To apply our study results to clinical practice, it should be kept in mind that secondary headache disorders were excluded in this model. This may have some clinical implications: in addition to clinical history, biochemical, radiological, or sometimes histologic evaluations are needed to rule out secondary headache syndromes. Historically, the clinical course rather than headache characteristics has been more important, whilst this cannot be easily captured by the questionnaire. Still, we explored whether automated classification was possible using the same approach. The classification performance was unsatisfactory as shown in the Supplement.
Our study has some limitations. First, the results were derived from data from a single center. Thus, our results need to be validated in an independent cohort study. Second, we applied conventional machine learning approaches in this study. Deep learning could be thought of as a high degree-of-freedom extension of conventional machine learning which has significantly improved classification performance in many domains11,18. Deep learning could be certainly applied in headache research and we believe the autoencoder network could be effective. Autoencoder network is capable of handling high-dimensional features that are correlated and can also learn low-dimensional feature embedding that is robust to noise. The features used in headache were high-dimensional (e.g., 128 dimensions) and could have a substantial correlation among them due to how the features were designed in this study. We plan to pursue research in this direction in the future.

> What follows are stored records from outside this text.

(** The baseline is printed from the stores that the daemon of the organization
    writes, when its name has no white space around it. *)
Lemma dump_finds_the_daemons_stores org cli c : daemon_config f64_display org cli = Ok c ->
  trim org = org -> dump_address org cli = daemon_address c.
Proof.
  intros (Hn & _ & _ & _ & Hd & Hu & Hc & Hb & _)%daemon_config_exact E.
  unfold dump_address, daemon_address, nats_store_config. rewrite Hn Hd Hu Hc Hb E.
  by destruct (for_org org (cli_nats_url cli)) as [[]|].
Qed.

Lemma str_app_cancel a x y : a +:+ x = a +:+ y -> x = y.
Proof. induction a as [|c a IH]; [done|]. intros [= H]. by apply IH. Qed.

Lemma path_join_inj base p p' : starts_with "/" p = false -> starts_with "/" p' = false ->
  path_join base p = path_join base p' -> p = p'.
Proof.
  intros H H'. unfold path_join. rewrite H H'. case_match; [apply str_app_cancel|].
  intros E%str_app_cancel. by injection E.
Qed.

(** Otherwise it is printed from other stores: the daemon trims the name, and
    the dump takes it as it is. *)
Lemma dump_looks_elsewhere org cli c d d' b b' n n' : daemon_config f64_display org cli = Ok c ->
  trim org <> org -> starts_with "/" org = false -> starts_with "/" (trim org) = false ->
  dump_address org cli = Some (Ok (d, b, n)) -> daemon_address c = Some (Ok (d', b', n')) ->
  d <> d' /\ subject n <> subject n'.
Proof.
  intros (Hn & _ & _ & _ & Hd & Hu & _)%daemon_config_exact Hne Ha Ha' E E'.
  unfold dump_address, daemon_address, nats_store_config in *. rewrite Hn Hu Hd in E'.
  destruct (for_org org _) as [[m|]|] eqn:F; [|done|done]. injection E as <- <- <-.
  destruct (for_org (trim org) _) as [[m'|]|] eqn:F'; [|done|done]. injection E' as <- <- <-.
  split; [intros E%path_join_inj; auto|]. cbn [with_credentials_path subject]. intros E.
  assert (store_of RepoStore org (cli_nats_url cli) = Some m) as S1 by (unfold store_of; by rewrite F).
  assert (store_of RepoStore (trim org) (cli_nats_url cli) = Some m') as S2 by (unfold store_of; by rewrite F').
  destruct (addresses_isolated _ _ _ _ _ _ _ _ S1 S2 (or_introl E)) as [_ E1]. congruence.
Qed.

(** The line that shows the configuration is the same whatever user and
    password the address of the server holds. *)
Lemma startup_line_shows_no_secret c c' u v :
  url_parse (nats_url c) = Some u -> url_parse (nats_url c') = Some v -> same_server u v ->
  org_name c = org_name c' -> pardosa_backend c = pardosa_backend c' -> nats_creds c = nats_creds c' ->
  startup_line c = startup_line c'.
Proof.
  intros Hu Hv (H1 & H2 & H3 & H4) Eo Eb Ec. unfold startup_line, sanitize_nats_url.
  by rewrite Eo Eb Ec Hu Hv H1 H2 H3 H4.
Qed.

(** What is printed is the baseline of the repositories that the journals at the
    address fold to, and the daemon is never started. *)
Lemma dump_prints_the_fold runtimes filter inputs cli effect : cli_dump_baseline cli = true ->
  main runtimes filter inputs cli = Some (Ok effect) ->
  exists org dir b nats (s : AppWrites (B := A)) p json,
    cli_org cli = Some org /\ dump_address org cli = Some (Ok (dir, b, nats)) /\
    fst (with_stores_and_runtime jiff_string process_id acquire b (has_nats_runtime cli)
           (storages_at (dir, b, nats))) = Ok s /\
    projection_from_stores jiff_string s = Ok p /\
    to_string_pretty (build_baseline (map snd (btree_entries (p_repositories p)))) = Ok json /\
    effect = Printed json.
Proof.
  intros Hd. unfold main. rewrite Hd. destruct runtimes; [|done].
  unfold dump_baseline. destruct (cli_org cli) as [org|] eqn:Ho; [|done].
  destruct (dump_address org cli) as [[[[dir b] n]|]|] eqn:Ha; [|done|done]. unfold dump_over.
  destruct (fst _) as [s|] eqn:Es; [|done]. cbn [map_err].
  unfold snapshot_fast_path_init, refresh_projection.
  destruct (projection_from_stores jiff_string s) as [p|] eqn:E; [|done].
  unfold dump_baseline_json. cbn [projection_state with_projection].
  destruct (to_string_pretty _) as [json|] eqn:J; [|done]. intros [= <-].
  by exists org, dir, b, n, s, p, json.
Qed.
End Main.

Example default_configuration :
  result_map (fun c => (org_name c, max_workers c, pardosa_backend c, max_repos c, team_roster_read_from_projection c))
    (daemon_config (fun _ => "") " acme " (cli_defaults (Some " acme ")))
  = Ok ("acme", 16, Pgno, 1000, true).
Proof. reflexivity. Qed.

Example dump_directory : events_dir "store" " acme" = "store/events/ acme".
Proof. reflexivity. Qed.

(** The command that the manual gives for a store of its own. *)
Example documented_dump_directory :
  events_dir "/data/gh/events/MyOrg" "MyOrg" = "/data/gh/events/MyOrg/events/MyOrg".
Proof. reflexivity. Qed.

(** ** The signal that ends it ([infra/signal.rs]) *)

Inductive ShutdownSignal := Terminate | Interrupt.
Definition signal_as_str (s : ShutdownSignal) : string :=
  match s with Terminate => "SIGTERM" | Interrupt => "SIGINT" end.

Inductive SignalSource := SourceTerminate | SourceInterrupt.
Definition shutdown_signal_from_source (source : SignalSource) : ShutdownSignal :=
  match source with SourceTerminate => Terminate | SourceInterrupt => Interrupt end.
Definition fallback_shutdown_signal : ShutdownSignal := Interrupt.

(** Which of the two listeners returns first; the listener for Ctrl-C can
    return an error. *)
Inductive FirstReturn := CtrlCReturns (r : result string ()) | SigtermReceived.

(** [wait_for_shutdown_signal] on Unix, with its warnings: [ctrl_c] is what the
    listener returns when it is awaited alone. *)
Definition wait_for_shutdown_signal (sigterm : result string ()) (first : FirstReturn) (ctrl_c : result string ())
    : ShutdownSignal * list string :=
  match sigterm with
  | Ok _ =>
    let source := match first with CtrlCReturns _ => SourceInterrupt | SigtermReceived => SourceTerminate end in
    (shutdown_signal_from_source source, [])
  | Err _ =>
    (fallback_shutdown_signal,
     "SIGTERM handler install failed, using ctrl-c only"
       :: match ctrl_c with Err _ => ["failed to listen for ctrl-c"] | Ok _ => [] end)
  end.

(** SIGTERM is only reported when it was received. *)
Lemma terminate_was_received sigterm first ctrl_c :
  fst (wait_for_shutdown_signal sigterm first ctrl_c) = Terminate <->
  sigterm = Ok () /\ first = SigtermReceived.
Proof. by destruct sigterm as [[]|], first; split; [intros ?|intros [? ?]|..]; try done; intros [? ?]. Qed.

(** A listener that fails passes for a signal. *)
Lemma failed_listener_interrupts e : forall ctrl_c,
  wait_for_shutdown_signal (Ok ()) (CtrlCReturns (Err e)) ctrl_c = (Interrupt, []).
Proof. done. Qed.

(** ** What the server accepts ([server.rs]) *)

Definition MAX_WEBHOOK_BODY_BYTES : N := 1024 * 1024.

Record LayerLimits := mkLayerLimits { max_body_bytes : N; max_inflight_requests : N }.
Definition server_layer_limits : LayerLimits := mkLayerLimits MAX_WEBHOOK_BODY_BYTES 1024.

(** The two groups of routes the program adds, with the limit each nests in the
    ceiling. *)
Inductive ExtraRoute := StatusRoute | WebhookRoute.
Definition route_body_limit (r : ExtraRoute) : N :=
  match r with StatusRoute => 1024 | WebhookRoute => MAX_WEBHOOK_BODY_BYTES end.

Definition body_admitted (r : ExtraRoute) (len : N) : bool :=
  (len <=? max_body_bytes server_layer_limits) && (len <=? route_body_limit r).

(** The ceiling never decides: every body within a route's own limit passes. *)
Lemma ceiling_is_wide_enough r len : body_admitted r len = (len <=? route_body_limit r).
Proof.
  unfold body_admitted. destruct (len <=? route_body_limit r) eqn:E; [|by rewrite andb_false_r].
  apply N.leb_le in E. rewrite andb_true_r. apply N.leb_le. destruct r; cbn in *; unfold MAX_WEBHOOK_BODY_BYTES in *; lia.
Qed.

We presented a method to classify subtypes of primary headache by fusing four XGBoost classifiers in a stacked fashion. Each classifier captured important characteristics for the target subtype in a data-driven approach. Existing studies were insufficient as they only considered fewer subtypes and reported worse classification performance than ours. Thus, although our approach was effective for the migraine subtype only, we believe our study is a first step towards building a comprehensive computer-aided diagnosis model for headaches. The software code for this study is open and can be adopted by other researchers to foster novel machine learning research in the migraine field.